Vol. 77/No. 29 AUGUST 12, 2013
Militant/Clay Dennison |
Farmworkers listen to explanation of agreement reached with owner of Sakuma Bros. Farms that granted wage increase and other gains July 25 after workers organized two walkouts. |
The first walkout started July 12, after worker Federico Lopez was fired for challenging the piece rate. Workers, who don’t belong to any established union, ended the strike after winning Lopez’s reinstatement and the transfer of what they described as an abusive foreman. Workers walked out again July 22 in response to the company’s refusal to implement pay raises and other demands.
The walkouts took place when the blueberry harvest was in full swing. Nearly all the workers are indigenous Mixteca and Trique people, from the Mexican state of Oaxaca. Most return to work year after year at Sakuma Farms, a major operator in the berry-growing and processing industry in this agricultural region north of Seattle.
On July 25 workers gathered in one of the labor camps to hear a report on negotiations from strike committee president Ramón Torres. The committee had done a test-pick on a field to be harvested the next day, Torres said, and negotiated a new rate with the grower. The agreed-upon rate, 37 cents a pound, represented a 23 percent raise over what the company had been paying, and the grower had agreed to negotiate a rate for other fields after company and workers’ representatives did further test-picks.
The rate makes it possible to make $12 or more an hour, Torres said, and workers will have the right to know the company-recorded weights for their picks.
Torres said they were still meeting on other demands. Pickers are concerned about losing their jobs when the company begins bringing in 160 contract workers from Mexico in August, under the federal government’s H-2A temporary “guest worker” program. The company says it needs more workers to avoid a repeat of last year’s harvest, when 15 acres of blackberries rotted in the fields.
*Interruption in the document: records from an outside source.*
Lemma mux_all_timeline vs aud pending : forall s fuel, settings s = Some (vs, aud) -> room (blen pending) s ->
  Forall sized pending -> (length pending < fuel)%nat ->
  exists segments s', mux_all fuel (set_tags pending s) = (Ok (Media <$> segments), s') /\
    tags s' = [] /\ settings s' = Some (vs, aud) /\
    Forall2 realises
      (timeline vs (sequence_number s) (audio_duration s) (video_duration s) (last_video_timestamp s) pending) segments.
Proof.
  induction pending as [|tag pending IH]; intros s fuel Hset Hr Hsz Hf.
  { destruct fuel as [|fuel]; [lia|]. exists [], (set_tags [] s). split; [|by repeat split].
    cbn [mux_all]. erewrite bind_ok; [|rewrite (mux_ready vs aud) by done; reflexivity]. done. }
  apply List.Forall_cons_iff in Hsz as [Ht Hsz]. unfold sized in Ht.
  assert (room (blen pending + 1) s) as Hr' by (unfold blen in *; simpl in Hr; replace (Z.of_nat (length pending) + 1) with (Z.of_nat (S (length pending))) by lia; done).
  destruct (media tag) as [[[ty key] payload]|] eqn:Hm.
  - destruct fuel as [|fuel]; [lia|]. simpl in Hf.
    destruct (mux_loop_media vs tag pending s ty key payload Hm) as (bs & Hmux & Hcar);
      [apply (room_mono 1) in Hr'; [done|pose proof (blen_nonneg pending); lia]|done|].
    set (d := duration_of ty (frame_duration vs (last_video_timestamp s) (Flv.timestamp_ms tag))) in *.
    set (s1 := advance ty d (Flv.timestamp_ms tag) s) in *.
    assert (fits 32 d) as Hd by (subst d; destruct ty; [apply frame_duration_fits|done]).
    destruct (IH s1 fuel) as (segments & s' & Hall & H1 & H2 & H3);
      [subst s1; by rewrite advance_settings|by apply room_advance|done|lia|].
    exists (mkSegment bs ty (key && negb (is_audio_type ty)) (clock ty s) :: segments), s'.
    split; [|split; [done|split; [done|]]].
    + cbn [mux_all]. erewrite bind_ok; [|rewrite (mux_ready vs aud) by done; exact Hmux]. cbv beta iota.
      erewrite bind_ok; [|exact Hall]. done.
    + simpl. rewrite Hm. subst s1. destruct ty; simpl in *; constructor; try done.
      rewrite (media_audio_offset vs tag key payload Hm) in Hcar. done.
  - destruct (IH s fuel) as (segments & s' & Hall & H1 & H2 & H3);
      [done|apply (room_mono (blen pending)) in Hr'; [done|pose proof (blen_nonneg pending); lia]|done|simpl in Hf; lia|].
    exists segments, s'. split; [|split; [done|split; [done|simpl; by rewrite Hm]]].
    destruct fuel as [|fuel]; [simpl in Hf; lia|]. cbn [mux_all] in *.
    assert (mux (set_tags (tag :: pending) s) = mux (set_tags pending s)) as Hmux.
    { rewrite !(mux_ready vs aud) by done. apply (mux_loop_skips vs [tag]). by constructor. }
    unfold bind in *. by rewrite Hmux.
Qed.
End all.
End SegmentLaws.
(* ===== verification/TransmuxerTheorems.v ===== *)
(** * [scuffle-transmuxer]: properties

    The transmuxer as a whole: FLV bytes in, tags queued, one init segment and
    then one media segment per packet out. *)

From Stdlib Require Import Strings.String.
From stdpp Require Import base sets list numbers.
From Stdlib Require Import Strings.Byte.
From S2P Require Import Prelude Io BytesCursor Aac Amf0 BitIo H264 H264Sps Flv Mp4Box Mp4Movie Mp4Tables.
From S2P Require Import Mp4Fragment Mp4Esds Mp4Config Mp4Containers Mp4Dyn Mp4DynLaws Mp4Codec Mp4Theorems.
From S2P Require Import F64 Transmuxer TransmuxerLaws TransmuxerInit.

Module TransmuxerProps.
Import Transmuxer DynLaws TotalParse SegmentLaws InitLaws.

(** ** Reading tags *)

Section demux.
Context `{BO : ByteOrder}.

(** [Ok] without its value. *)
Definition forget {A} (r : res ErrorKind A) : res ErrorKind unit :=
  match r with Ok _ => Ok tt | Err e => Err e | Panic => Panic | Fuel => Fuel end.

Lemma has_remaining_eq c :
  AvcConfig.has_remaining c = (Ok (negb (BytesCursorExt.remaining c =? 0)), c).
Proof.
  unfold AvcConfig.has_remaining. erewrite bind_ok; [|done]. unfold ret. do 2 f_equal.
  unfold BytesCursorExt.remaining. destruct (Z.ltb_spec 0 (Z.max 0 (blen (inner c) - Z.of_N (pos c)))),
    (Z.eqb_spec (Z.max 0 (blen (inner c) - Z.of_N (pos c))) 0); simpl; done || lia.
Qed.

(** The transmuxer's loop is the loop of the FLV reader, with the tags pushed to
    the queue one at a time. *)
Lemma demux_loop_tags fuel : forall c s, exists queued,
  demux_loop fuel c s = (io (forget (fst (Flv.tags_loop fuel c))), set_tags (tags s ++ queued) s) /\
  (forall ts, fst (Flv.tags_loop fuel c) = Ok ts -> queued = ts).
Proof.
  assert (forall s, set_tags (tags s ++ []) s = s) as Hs by (intros []; unfold set_tags; simpl; by rewrite app_nil_r).
  induction fuel as [|fuel IH]; intros c s; cbn [Flv.tags_loop demux_loop].
  { exists []. by rewrite Hs. }
  erewrite bind_ok by apply has_remaining_eq. destruct (_ =? 0); cbv beta iota delta [negb].
  { exists []. rewrite Hs. split; [done|]. by intros ts [= <-]. }
  destruct (read_u32 c) as [[z|e| |] c1] eqn:E1; cycle 1.
  1-3: exists []; rewrite Hs; unfold bind; rewrite E1; done.
  erewrite (bind_ok read_u32) by exact E1. erewrite (bind_ok (lift _)) by done.
  erewrite bind_ok by apply has_remaining_eq. destruct (_ =? 0); cbv beta iota delta [negb].
  { exists []. rewrite Hs. split; [done|]. by intros ts [= <-]. }
  destruct (Flv.FlvTag_demux c1) as [[tag|e| |] c2] eqn:E2; cycle 1.
  1-3: exists []; rewrite Hs; unfold bind; rewrite E2; done.
  erewrite (bind_ok Flv.FlvTag_demux) by exact E2. erewrite (bind_ok (lift _)) by done.
  erewrite (bind_ok (modify _)) by done.
  destruct (IH c2 (add_tag tag s)) as (queued & E & Hq). exists (tag :: queued). rewrite E.
  unfold bind at 1 2. destruct (Flv.tags_loop fuel c2) as [[ts|e| |] c3]; cbn in *; rewrite <-app_assoc; (split; [done|]); try done.
  intros ? [= <-]. f_equal. by apply Hq.
Qed.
“Now we are working again, though everything isn’t fixed,” said Torres. “Something very important is that youths under 16 years just got a check for money that wasn’t paid for time they had worked.” He explained that the company is beginning to replace old, bedbug-infested mattresses in the workers’ housing, one of the strikers’ demands aimed at improving their living conditions. The farmworkers want to keep negotiating, he said, “and so does the boss, and that’s good.”